The pelvis, remote from the head, is formed, in the shark, of a single or paired cartilage with smaller elements at the base of the fin-rays. In the males a cartilaginous generative organ, known as the clasper, is attached to the pelvis and the ventral fins. In the Elasmobranchs the tail vertebræ are progressively smaller backward. If a caudal fin is present, the last vertebræ are directed upward (heterocercal) and the greater part of the fin is below the axis. In other forms (sting-rays) the tail degenerates into a whip-like organ (leptocercal), often without fins. In certain primitive sharks (Ichthyotomi), as well as in the Dipnoi and Crossopterygii, the tail is diphycercal, the vertebræ growing progressively smaller backward and not bent upward toward the tip.
In the chimæras (Holocephali) the notochord persists and is surrounded by a series of calcified rings. The palate with the suspensorium is coalesced with the skull, and the teeth are grown together into bony plates.
Fig. 48.—Shoulder-girdle of a Toadfish, Batrachoides pacifici (Günther).
Fig. 49.—Shoulder-girdle of a Garfish, Tylosurus fodiator (Jordan and Gilbert).
The Archipterygium.—The Dipnoans, Crossopterygians, and Ganoids represent various phases of transition from the ancient cartilaginous types to the modern bony fishes.
In the Ichthyotomous sharks, Dipnoans, and Crossopterygians the segments of the pectoral limb are arranged axially, or one beyond another. This type of fin has been called archipterygium by Gegenbaur, on the theory that it represents the condition shown on the first appearance of the pectoral fin. This theory is now seriously questioned, but it will be convenient to retain the name for the pectoral fin with segmented axis fringed on one or both sides by soft rays.

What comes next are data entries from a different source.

(* ===== verification/ZkDefault.v ===== *)
(** * x/zk: the default verification key

    The key of [CreateDefaultVKeyBytes] (x/zk/types/genesis.go), digit for digit,
    and the default genesis state built on it. *)

From S2P Require Import Prelude GoStd Sdk SdkModel ZkTypes.
(* ===== verification/ZkKeeper.v ===== *)
(** * x/zk: the keeper, its message server, genesis and migrations

    Models x/zk/keeper (keeper.go, msg_server.go, gas.go, migrator.go) and
    x/zk/migrations.  The four collections and the gas meter are the state. *)

From S2P Require Import Prelude GoStd Sdk SdkModel ZkTypes ZkDefault.

(** ** State *)
Record ZkState (VC NC SQ PI G : Type) := mkZkState {
  z_VKeys : VC;
  z_VKeyNameIndex : NC;
  z_NextVKeyID : SQ;
  z_Params : PI;
  z_gas : G;
}.
Arguments mkZkState {VC NC SQ PI G}.
Arguments z_VKeys {VC NC SQ PI G}.
Arguments z_VKeyNameIndex {VC NC SQ PI G}.
Arguments z_NextVKeyID {VC NC SQ PI G}.
Arguments z_Params {VC NC SQ PI G}.
Arguments z_gas {VC NC SQ PI G}.

(** [errors.IsOf(err, collections.ErrNotFound)] selects the replacement. *)
Definition not_found_as {A} (e : goerr) (x : outcome A) : outcome A :=
  map_err (λ err, if decide (err = ErrNotFound) then e else err) x.

Section keeper.
Context `{!ZkCrypto, !AddressCodec}.
Context {VC NC SQ PI G : Type}.
Context `{!CollMap Z VKey VC, !CollMap string Z NC, !CollSequence SQ, !CollItem ZkParams PI, !GasMeter G}.
(** [Keeper.authority] *)
Context (authority : string).
Abbreviation St := (ZkState VC NC SQ PI G).
Implicit Types s : St.

(** *** Access to the collections *)
Definition VKeys_Set (id : Z) (v : VKey) : M St unit := write (λ s,
  c ← coll_Set (z_VKeys s) id v;
  Ok (mkZkState c (z_VKeyNameIndex s) (z_NextVKeyID s) (z_Params s) (z_gas s))).
Definition VKeys_Remove (id : Z) : M St unit := write (λ s,
  c ← coll_Remove (z_VKeys s) id;
  Ok (mkZkState c (z_VKeyNameIndex s) (z_NextVKeyID s) (z_Params s) (z_gas s))).
Definition VKeyNameIndex_Set (name : string) (id : Z) : M St unit := write (λ s,
  c ← coll_Set (z_VKeyNameIndex s) name id;
  Ok (mkZkState (z_VKeys s) c (z_NextVKeyID s) (z_Params s) (z_gas s))).
Definition VKeyNameIndex_Remove (name : string) : M St unit := write (λ s,
  c ← coll_Remove (z_VKeyNameIndex s) name;
  Ok (mkZkState (z_VKeys s) c (z_NextVKeyID s) (z_Params s) (z_gas s))).
Definition NextVKeyID_Set (id : Z) : M St unit := write (λ s,
  c ← seq_Set (z_NextVKeyID s) id;
  Ok (mkZkState (z_VKeys s) (z_VKeyNameIndex s) c (z_Params s) (z_gas s))).
Definition NextVKeyID_Next : M St Z := λ s,
  match seq_Next (z_NextVKeyID s) with
  | Ok (id, c) => (mkZkState (z_VKeys s) (z_VKeyNameIndex s) c (z_Params s) (z_gas s), Ok id)
  | Err e => (s, Err e)
  | Panic => (s, Panic)
  end.
Definition Params_Set (p : ZkParams) : M St unit := write (λ s,
  c ← item_Set (z_Params s) p;
  Ok (mkZkState (z_VKeys s) (z_VKeyNameIndex s) (z_NextVKeyID s) c (z_gas s))).
Definition Consume (amount : Z) : M St unit := write (λ s,
  g ← ConsumeGas (z_gas s) amount;
  Ok (mkZkState (z_VKeys s) (z_VKeyNameIndex s) (z_NextVKeyID s) (z_Params s) g)).

(** *** Parameters *)
Definition ZkGetParams s : outcome ZkParams :=
  match item_Get (z_Params s) with
  | Ok params => Ok (WithMaxLimitDefaults params)
  | Err e => if decide (e = ErrNotFound) then Ok ZkDefaultParams else Err e
  | Panic => Panic
  end.

Definition ZkSetParams (params : ZkParams) : M St unit :=
  let params := WithMaxLimitDefaults params in
  _ ← lift (ZkParams_Validate params);
  Params_Set params.

Definition ensureVKeySize (params : ZkParams) (size : Z) : outcome Z := GasCostForSize params (u64 size).

Definition ConsumeVKeyGas (params : ZkParams) (size : Z) : M St unit :=
  gasCost ← lift (GasCostForSize params (u64 size));
  Consume gasCost.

Fig. 50.—Shoulder-girdle of a Hake, Merluccius productus (Ayres).
The archipterygium of the Dipnoan genus Neoceratodus is thus described by Dr. Günther ("Guide to the Study of Fishes," p. 73): "The pectoral limb is covered with small scales along the middle from the root to the extremity, and is surrounded by a rayed fringe similar to the rays of the vertical fins. A muscle split into numerous fascicles extends all the length of the fin, which is flexible in every part and in every direction. The cartilaginous framework supporting it is joined to the scapular arch by a broad basal cartilage, generally single, sometimes showing traces of a triple division. Along the middle of the fin runs a jointed axis gradually becoming smaller and thinner towards the extremity. Each joint bears on each side a three-, two-, or one-jointed branch."
In the genus Lepidosiren, also a Dipnoan, the pectoral limb has the same axial structure, but is without fin-rays, although in the breeding season the posterior limb or ventral fin in the male is covered with a brush of fine filaments. This structure, according to Prof. J. G. Kerr,3 is probably without definite function, but belongs to the "category of modifications so often associated with the breeding season (cf. the newts' crest) commonly called ornamental, but which are perhaps more plausibly looked upon as expressions of the intense vital activity of the organisms correlated with its period of reproductive activity." Professor Kerr, however, thinks it not unlikely that this brush of filaments with its rich blood-supply may serve in the function of respiration, a suggestion first made by Professor Lankester.